-- Dataset entries --
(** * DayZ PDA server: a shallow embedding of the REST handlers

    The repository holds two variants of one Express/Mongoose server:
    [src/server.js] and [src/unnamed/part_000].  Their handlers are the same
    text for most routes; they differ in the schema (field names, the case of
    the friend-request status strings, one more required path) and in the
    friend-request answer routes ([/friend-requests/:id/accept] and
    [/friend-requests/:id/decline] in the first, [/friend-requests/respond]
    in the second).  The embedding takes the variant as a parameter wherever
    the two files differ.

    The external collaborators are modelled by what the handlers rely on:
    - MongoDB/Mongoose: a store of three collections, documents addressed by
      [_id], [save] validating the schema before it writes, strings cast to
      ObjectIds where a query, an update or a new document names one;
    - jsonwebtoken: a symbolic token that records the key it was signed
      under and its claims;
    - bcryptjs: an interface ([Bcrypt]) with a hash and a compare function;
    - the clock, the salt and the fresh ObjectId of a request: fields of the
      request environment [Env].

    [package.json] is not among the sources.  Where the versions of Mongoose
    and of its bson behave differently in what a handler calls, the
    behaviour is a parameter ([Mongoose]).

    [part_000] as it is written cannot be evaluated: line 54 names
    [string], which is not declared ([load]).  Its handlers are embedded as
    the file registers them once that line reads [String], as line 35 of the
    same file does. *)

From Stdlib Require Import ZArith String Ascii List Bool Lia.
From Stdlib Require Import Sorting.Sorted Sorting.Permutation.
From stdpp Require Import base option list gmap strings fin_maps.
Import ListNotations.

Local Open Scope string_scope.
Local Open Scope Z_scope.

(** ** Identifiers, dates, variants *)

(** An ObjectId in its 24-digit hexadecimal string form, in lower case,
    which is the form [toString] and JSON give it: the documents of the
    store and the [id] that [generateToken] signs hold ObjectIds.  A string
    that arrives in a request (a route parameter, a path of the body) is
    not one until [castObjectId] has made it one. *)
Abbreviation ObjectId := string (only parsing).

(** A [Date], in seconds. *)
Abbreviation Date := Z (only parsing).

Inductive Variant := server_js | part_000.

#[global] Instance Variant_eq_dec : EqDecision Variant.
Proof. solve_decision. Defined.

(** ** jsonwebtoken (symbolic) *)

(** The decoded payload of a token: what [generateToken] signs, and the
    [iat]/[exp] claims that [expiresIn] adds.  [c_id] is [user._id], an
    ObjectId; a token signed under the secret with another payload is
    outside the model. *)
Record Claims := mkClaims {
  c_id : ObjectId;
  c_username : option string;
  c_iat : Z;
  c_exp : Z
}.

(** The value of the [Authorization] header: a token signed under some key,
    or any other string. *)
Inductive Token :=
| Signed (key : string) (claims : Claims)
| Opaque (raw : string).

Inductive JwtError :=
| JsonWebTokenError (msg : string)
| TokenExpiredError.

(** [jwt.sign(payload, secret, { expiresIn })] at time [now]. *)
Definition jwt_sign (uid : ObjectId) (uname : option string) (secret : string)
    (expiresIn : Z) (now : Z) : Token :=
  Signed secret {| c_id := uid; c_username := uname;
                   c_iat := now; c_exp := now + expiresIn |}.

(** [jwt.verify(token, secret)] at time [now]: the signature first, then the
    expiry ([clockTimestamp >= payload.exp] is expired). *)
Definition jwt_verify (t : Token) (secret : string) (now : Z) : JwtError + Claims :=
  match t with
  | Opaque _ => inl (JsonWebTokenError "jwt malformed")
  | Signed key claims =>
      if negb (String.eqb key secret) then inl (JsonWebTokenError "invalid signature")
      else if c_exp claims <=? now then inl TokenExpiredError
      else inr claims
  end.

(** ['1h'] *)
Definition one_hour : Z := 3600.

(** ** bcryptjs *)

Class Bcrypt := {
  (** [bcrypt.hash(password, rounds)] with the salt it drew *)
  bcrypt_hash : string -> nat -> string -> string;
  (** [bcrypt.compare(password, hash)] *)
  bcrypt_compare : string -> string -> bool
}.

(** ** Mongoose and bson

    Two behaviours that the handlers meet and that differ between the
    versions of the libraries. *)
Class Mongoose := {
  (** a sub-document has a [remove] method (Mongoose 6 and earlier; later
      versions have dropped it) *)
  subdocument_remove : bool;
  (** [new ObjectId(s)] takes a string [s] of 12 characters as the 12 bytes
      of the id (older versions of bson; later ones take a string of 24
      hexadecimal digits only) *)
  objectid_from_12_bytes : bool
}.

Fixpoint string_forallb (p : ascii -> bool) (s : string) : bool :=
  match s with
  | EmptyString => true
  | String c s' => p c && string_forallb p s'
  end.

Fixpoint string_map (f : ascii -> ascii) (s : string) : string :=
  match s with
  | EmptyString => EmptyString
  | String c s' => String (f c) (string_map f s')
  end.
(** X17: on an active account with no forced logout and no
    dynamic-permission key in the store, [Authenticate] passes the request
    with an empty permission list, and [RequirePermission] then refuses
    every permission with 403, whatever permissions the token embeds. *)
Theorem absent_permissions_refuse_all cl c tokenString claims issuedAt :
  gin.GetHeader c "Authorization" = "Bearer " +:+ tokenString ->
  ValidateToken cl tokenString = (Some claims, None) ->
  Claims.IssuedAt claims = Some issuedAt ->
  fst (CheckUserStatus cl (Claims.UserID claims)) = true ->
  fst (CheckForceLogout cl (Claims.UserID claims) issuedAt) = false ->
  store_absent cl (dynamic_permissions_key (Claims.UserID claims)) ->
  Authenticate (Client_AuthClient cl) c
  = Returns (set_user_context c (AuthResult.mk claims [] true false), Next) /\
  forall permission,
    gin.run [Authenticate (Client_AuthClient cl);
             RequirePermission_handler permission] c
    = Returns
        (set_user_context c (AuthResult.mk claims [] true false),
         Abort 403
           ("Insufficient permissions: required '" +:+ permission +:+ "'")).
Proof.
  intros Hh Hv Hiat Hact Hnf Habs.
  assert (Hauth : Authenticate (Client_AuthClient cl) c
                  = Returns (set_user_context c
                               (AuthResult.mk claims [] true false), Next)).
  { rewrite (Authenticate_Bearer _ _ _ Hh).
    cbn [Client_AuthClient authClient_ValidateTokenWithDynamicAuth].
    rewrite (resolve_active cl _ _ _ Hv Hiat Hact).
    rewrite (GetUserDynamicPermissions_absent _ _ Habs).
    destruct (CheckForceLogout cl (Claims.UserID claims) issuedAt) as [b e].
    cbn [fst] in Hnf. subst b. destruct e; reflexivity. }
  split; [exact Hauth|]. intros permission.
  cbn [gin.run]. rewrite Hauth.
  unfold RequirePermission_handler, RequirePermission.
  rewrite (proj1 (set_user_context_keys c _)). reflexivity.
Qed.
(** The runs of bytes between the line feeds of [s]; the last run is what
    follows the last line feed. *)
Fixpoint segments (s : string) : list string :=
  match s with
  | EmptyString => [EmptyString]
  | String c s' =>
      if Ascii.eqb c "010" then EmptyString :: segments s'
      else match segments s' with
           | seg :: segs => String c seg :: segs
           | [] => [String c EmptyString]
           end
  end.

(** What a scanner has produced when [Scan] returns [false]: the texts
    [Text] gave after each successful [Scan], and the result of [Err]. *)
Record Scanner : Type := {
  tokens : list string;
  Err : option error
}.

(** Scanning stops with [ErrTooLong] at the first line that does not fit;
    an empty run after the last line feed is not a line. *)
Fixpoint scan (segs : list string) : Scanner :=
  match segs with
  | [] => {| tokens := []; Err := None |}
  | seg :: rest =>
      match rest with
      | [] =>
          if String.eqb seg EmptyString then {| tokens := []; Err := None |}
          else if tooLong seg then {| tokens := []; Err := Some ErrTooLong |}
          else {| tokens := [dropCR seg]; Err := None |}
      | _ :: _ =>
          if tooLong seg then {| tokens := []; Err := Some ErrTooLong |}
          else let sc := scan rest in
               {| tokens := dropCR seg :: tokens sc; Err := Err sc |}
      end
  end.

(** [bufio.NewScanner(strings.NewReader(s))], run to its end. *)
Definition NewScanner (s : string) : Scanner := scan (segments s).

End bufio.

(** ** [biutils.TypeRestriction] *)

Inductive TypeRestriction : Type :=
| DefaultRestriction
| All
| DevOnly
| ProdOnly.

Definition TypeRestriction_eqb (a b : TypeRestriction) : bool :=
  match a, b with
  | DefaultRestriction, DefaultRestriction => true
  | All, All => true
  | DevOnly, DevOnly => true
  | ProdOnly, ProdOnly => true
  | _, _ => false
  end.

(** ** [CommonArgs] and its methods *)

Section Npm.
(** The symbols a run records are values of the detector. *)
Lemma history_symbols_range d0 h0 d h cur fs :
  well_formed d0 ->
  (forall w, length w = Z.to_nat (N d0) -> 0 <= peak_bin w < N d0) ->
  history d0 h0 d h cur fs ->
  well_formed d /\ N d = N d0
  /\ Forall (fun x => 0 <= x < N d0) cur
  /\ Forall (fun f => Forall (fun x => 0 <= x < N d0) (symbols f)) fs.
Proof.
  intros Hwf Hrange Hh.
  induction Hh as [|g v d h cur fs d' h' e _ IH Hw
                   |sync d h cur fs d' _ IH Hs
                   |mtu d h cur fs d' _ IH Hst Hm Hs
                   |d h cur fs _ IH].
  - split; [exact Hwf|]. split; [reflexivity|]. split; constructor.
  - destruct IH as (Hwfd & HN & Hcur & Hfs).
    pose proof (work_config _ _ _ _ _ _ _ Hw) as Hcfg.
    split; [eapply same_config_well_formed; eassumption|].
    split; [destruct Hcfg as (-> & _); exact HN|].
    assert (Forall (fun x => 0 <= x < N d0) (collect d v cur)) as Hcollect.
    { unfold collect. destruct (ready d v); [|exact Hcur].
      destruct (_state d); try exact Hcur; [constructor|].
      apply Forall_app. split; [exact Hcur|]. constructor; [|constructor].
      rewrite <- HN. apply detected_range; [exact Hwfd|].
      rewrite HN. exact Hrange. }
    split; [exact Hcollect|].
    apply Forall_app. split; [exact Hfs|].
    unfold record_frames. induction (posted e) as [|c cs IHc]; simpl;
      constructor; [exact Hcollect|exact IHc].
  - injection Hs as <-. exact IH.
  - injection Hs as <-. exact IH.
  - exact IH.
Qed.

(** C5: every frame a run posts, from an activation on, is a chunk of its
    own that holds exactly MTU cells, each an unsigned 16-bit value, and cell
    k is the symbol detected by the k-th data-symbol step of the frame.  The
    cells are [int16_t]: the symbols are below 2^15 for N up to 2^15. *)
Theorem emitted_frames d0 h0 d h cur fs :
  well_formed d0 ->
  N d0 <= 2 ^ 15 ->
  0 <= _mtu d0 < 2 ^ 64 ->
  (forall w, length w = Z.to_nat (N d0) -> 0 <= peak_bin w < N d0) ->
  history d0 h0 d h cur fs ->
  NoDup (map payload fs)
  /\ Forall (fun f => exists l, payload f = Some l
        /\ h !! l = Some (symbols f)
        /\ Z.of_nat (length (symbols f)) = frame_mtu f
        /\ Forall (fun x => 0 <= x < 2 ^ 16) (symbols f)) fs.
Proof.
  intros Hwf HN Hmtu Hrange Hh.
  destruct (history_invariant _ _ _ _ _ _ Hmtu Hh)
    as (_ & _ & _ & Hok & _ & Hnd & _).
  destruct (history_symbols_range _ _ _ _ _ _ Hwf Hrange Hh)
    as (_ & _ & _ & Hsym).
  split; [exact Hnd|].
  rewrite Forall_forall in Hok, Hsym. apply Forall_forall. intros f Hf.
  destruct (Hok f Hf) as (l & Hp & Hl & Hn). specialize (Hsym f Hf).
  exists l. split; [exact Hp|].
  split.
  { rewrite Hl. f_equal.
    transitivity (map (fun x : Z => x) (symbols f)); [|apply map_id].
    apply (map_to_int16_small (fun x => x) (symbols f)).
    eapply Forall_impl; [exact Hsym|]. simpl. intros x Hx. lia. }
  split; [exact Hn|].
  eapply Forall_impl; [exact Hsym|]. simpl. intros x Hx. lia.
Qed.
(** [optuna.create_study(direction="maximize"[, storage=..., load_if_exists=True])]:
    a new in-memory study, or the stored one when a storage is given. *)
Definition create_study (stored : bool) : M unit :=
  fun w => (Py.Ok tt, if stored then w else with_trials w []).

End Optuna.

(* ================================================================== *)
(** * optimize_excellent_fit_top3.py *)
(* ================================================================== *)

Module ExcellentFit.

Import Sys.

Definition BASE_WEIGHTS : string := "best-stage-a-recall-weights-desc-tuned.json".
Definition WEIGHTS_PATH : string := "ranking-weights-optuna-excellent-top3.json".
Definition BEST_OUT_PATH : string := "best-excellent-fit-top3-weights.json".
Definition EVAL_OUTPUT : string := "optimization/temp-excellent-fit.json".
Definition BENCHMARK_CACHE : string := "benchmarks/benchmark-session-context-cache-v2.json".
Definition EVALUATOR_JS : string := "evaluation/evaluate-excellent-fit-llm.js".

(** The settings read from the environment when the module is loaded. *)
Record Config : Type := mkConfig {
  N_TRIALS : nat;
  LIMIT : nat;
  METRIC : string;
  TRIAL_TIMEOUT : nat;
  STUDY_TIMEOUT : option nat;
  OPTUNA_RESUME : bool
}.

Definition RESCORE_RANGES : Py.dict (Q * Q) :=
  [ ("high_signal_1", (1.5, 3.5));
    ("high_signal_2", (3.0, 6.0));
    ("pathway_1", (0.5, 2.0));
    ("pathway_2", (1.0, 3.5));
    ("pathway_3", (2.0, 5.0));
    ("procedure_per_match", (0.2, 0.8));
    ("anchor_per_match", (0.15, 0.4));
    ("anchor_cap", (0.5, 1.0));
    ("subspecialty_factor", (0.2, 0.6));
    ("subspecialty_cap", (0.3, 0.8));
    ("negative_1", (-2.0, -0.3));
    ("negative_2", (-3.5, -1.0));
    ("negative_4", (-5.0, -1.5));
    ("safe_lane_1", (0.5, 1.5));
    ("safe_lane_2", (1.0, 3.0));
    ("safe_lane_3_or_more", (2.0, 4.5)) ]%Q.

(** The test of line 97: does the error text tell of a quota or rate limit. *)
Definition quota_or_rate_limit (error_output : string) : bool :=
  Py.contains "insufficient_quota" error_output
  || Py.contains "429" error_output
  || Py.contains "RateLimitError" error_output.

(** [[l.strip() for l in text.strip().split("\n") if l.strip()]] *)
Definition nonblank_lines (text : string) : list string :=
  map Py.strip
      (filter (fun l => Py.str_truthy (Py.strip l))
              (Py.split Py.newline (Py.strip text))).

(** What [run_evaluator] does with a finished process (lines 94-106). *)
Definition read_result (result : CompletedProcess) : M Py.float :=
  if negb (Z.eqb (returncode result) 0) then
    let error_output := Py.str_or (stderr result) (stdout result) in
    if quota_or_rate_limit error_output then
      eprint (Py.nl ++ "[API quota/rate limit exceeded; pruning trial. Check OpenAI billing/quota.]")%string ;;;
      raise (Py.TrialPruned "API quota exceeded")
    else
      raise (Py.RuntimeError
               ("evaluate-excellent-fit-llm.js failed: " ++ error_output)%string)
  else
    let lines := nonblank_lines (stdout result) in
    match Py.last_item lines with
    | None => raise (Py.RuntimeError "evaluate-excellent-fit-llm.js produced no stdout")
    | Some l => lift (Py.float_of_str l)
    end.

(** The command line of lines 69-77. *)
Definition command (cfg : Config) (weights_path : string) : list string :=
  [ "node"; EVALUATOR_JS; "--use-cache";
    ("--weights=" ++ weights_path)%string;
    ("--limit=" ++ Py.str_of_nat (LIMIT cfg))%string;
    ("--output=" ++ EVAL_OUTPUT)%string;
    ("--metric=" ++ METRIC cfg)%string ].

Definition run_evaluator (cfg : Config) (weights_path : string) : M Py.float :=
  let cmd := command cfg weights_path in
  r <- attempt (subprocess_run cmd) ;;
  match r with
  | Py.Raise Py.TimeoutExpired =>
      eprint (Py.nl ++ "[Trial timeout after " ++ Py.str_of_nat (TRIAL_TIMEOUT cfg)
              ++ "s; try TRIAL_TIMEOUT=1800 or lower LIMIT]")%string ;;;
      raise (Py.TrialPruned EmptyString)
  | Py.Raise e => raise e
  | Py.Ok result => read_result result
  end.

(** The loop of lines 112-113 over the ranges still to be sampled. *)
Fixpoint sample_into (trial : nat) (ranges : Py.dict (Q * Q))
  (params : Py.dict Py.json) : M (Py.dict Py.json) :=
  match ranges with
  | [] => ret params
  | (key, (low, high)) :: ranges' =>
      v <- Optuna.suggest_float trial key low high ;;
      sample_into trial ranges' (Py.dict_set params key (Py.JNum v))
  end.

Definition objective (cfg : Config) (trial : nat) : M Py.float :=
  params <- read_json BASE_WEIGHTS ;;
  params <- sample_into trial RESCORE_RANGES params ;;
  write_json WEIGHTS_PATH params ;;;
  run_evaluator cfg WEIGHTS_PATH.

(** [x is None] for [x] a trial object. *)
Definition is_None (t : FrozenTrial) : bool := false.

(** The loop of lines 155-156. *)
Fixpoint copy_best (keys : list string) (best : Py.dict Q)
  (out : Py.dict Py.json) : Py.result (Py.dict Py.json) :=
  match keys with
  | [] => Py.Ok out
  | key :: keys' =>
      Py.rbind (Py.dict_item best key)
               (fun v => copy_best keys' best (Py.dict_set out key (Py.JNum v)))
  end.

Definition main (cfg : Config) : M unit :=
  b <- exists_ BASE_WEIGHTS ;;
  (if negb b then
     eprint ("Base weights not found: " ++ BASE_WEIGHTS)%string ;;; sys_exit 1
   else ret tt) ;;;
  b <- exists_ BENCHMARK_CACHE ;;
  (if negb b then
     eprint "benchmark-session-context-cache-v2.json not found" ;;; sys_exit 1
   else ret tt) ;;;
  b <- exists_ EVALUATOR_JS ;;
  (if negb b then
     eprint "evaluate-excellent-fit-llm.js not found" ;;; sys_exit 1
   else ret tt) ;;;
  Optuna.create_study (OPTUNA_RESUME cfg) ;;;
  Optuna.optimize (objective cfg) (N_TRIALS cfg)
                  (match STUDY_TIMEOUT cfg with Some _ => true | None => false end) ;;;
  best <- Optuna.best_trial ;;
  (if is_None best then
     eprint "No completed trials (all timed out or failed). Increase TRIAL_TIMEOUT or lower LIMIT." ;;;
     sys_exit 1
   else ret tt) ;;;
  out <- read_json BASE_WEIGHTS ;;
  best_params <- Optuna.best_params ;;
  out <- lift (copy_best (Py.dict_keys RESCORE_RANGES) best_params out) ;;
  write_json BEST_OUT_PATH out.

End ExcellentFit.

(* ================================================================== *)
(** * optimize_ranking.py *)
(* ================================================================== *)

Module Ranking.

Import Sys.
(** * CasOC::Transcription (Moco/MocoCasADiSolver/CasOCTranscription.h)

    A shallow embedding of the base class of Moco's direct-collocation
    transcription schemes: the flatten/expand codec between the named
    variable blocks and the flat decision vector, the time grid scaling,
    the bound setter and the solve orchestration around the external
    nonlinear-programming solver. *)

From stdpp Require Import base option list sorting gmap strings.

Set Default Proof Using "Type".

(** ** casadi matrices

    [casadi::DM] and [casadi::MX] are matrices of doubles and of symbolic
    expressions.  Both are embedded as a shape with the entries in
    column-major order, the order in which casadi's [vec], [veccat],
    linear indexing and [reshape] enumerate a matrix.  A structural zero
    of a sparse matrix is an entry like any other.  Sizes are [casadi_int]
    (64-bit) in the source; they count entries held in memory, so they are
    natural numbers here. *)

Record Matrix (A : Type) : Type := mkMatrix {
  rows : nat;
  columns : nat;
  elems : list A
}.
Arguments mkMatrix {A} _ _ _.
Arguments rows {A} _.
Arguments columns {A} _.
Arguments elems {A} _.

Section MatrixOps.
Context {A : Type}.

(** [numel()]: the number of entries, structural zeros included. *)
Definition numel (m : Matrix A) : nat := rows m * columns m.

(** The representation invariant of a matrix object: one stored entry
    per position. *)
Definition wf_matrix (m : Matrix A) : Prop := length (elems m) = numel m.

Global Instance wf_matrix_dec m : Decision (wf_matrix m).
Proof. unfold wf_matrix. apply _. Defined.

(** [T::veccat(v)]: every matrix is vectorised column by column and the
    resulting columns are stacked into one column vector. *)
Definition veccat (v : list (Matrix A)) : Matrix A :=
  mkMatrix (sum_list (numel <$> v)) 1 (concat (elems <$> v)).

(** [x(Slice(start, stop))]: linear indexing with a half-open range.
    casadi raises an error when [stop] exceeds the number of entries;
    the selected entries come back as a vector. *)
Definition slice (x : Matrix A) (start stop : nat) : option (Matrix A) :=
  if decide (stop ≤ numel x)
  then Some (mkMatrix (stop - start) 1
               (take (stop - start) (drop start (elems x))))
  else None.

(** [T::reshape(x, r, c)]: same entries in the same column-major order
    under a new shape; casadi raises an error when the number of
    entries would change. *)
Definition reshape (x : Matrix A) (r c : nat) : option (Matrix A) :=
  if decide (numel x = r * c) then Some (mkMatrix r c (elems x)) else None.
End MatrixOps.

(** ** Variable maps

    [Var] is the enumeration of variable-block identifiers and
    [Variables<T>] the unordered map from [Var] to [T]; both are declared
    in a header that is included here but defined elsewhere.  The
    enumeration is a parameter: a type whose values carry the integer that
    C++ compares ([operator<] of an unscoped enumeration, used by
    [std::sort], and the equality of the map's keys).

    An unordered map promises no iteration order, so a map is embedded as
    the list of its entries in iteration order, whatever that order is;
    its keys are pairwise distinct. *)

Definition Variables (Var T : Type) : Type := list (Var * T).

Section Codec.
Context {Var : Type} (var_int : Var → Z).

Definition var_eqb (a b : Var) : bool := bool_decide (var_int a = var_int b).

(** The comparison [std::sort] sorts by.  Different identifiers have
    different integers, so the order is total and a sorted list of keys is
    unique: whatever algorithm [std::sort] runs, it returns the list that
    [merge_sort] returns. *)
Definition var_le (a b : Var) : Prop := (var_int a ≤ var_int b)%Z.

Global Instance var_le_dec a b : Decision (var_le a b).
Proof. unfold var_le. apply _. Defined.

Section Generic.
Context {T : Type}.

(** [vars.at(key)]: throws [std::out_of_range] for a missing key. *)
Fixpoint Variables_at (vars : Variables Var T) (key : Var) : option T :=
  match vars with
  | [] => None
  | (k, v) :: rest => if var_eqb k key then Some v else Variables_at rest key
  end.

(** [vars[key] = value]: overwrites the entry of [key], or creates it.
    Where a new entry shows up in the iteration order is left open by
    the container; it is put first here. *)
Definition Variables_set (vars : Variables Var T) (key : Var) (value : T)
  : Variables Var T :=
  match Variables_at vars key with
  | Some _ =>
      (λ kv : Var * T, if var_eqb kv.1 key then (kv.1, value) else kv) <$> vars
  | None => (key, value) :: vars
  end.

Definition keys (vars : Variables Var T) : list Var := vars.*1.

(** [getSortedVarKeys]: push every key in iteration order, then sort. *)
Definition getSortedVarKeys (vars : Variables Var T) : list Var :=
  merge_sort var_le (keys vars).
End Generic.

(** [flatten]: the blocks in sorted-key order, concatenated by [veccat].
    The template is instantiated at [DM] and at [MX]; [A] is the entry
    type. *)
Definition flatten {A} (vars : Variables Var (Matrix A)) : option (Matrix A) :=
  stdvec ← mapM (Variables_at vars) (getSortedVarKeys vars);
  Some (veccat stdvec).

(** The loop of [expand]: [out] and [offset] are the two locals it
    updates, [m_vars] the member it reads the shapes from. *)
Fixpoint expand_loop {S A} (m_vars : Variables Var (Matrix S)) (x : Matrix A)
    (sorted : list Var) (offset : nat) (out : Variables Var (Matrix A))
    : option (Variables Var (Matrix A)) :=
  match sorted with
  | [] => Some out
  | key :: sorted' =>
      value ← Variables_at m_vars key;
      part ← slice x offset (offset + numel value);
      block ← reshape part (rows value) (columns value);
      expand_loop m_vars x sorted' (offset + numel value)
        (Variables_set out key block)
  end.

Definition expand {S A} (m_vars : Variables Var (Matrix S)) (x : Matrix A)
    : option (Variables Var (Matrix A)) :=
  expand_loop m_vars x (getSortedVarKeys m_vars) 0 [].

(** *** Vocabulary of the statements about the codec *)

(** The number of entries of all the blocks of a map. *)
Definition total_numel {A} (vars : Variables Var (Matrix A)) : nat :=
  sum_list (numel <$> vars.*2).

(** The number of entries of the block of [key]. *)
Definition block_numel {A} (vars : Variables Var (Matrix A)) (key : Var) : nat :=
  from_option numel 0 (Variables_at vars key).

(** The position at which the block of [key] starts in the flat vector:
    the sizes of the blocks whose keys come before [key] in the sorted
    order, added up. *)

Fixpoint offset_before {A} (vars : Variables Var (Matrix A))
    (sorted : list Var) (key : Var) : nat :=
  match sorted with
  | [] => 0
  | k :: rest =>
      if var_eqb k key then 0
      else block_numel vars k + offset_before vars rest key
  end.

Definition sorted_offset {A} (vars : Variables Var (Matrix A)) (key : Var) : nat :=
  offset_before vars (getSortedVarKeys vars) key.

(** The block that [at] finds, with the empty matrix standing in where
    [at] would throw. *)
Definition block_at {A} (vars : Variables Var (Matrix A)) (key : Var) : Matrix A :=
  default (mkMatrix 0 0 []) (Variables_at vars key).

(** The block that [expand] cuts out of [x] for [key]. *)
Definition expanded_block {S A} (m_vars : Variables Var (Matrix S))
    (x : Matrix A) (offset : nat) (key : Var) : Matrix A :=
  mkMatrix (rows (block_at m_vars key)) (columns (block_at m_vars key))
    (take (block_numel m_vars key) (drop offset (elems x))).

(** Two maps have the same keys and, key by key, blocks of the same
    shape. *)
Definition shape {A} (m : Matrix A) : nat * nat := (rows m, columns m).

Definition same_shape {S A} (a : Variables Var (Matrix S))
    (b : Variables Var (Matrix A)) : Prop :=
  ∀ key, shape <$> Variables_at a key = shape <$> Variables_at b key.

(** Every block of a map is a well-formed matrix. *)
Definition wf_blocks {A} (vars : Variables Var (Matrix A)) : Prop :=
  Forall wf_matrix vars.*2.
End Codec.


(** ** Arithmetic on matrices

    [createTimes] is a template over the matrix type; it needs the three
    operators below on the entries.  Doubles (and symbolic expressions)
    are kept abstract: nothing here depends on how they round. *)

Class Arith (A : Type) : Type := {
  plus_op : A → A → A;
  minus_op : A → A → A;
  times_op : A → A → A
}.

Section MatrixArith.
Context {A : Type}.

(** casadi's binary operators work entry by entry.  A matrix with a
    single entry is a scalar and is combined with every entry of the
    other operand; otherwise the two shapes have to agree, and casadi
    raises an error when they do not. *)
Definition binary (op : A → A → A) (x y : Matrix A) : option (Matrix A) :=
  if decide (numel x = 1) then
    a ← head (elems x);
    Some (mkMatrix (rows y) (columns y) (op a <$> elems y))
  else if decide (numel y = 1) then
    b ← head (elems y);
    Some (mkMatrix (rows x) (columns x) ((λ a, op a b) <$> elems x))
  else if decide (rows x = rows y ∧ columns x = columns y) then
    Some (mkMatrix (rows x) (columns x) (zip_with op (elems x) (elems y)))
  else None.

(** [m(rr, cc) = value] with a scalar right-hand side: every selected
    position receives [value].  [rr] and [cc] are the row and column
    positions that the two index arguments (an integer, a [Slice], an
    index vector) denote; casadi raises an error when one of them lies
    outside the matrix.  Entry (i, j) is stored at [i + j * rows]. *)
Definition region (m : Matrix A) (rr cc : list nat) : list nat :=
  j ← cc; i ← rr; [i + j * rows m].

-- TASK --
The lines above starting at the one that contains "v); [|exact Hcur]." and ending at the one that contains "unfold record_frames. induction" must be transcribed exactly, and no other lines may appear.

-- SOLVED PROBLEM --
    { unfold collect. destruct (ready d v); [|exact Hcur].
      destruct (_state d); try exact Hcur; [constructor|].
      apply Forall_app. split; [exact Hcur|]. constructor; [|constructor].
      rewrite <- HN. apply detected_range; [exact Hwfd|].
      rewrite HN. exact Hrange. }
    split; [exact Hcollect|].
    apply Forall_app. split; [exact Hfs|].
    unfold record_frames. induction (posted e) as [|c cs IHc]; simpl;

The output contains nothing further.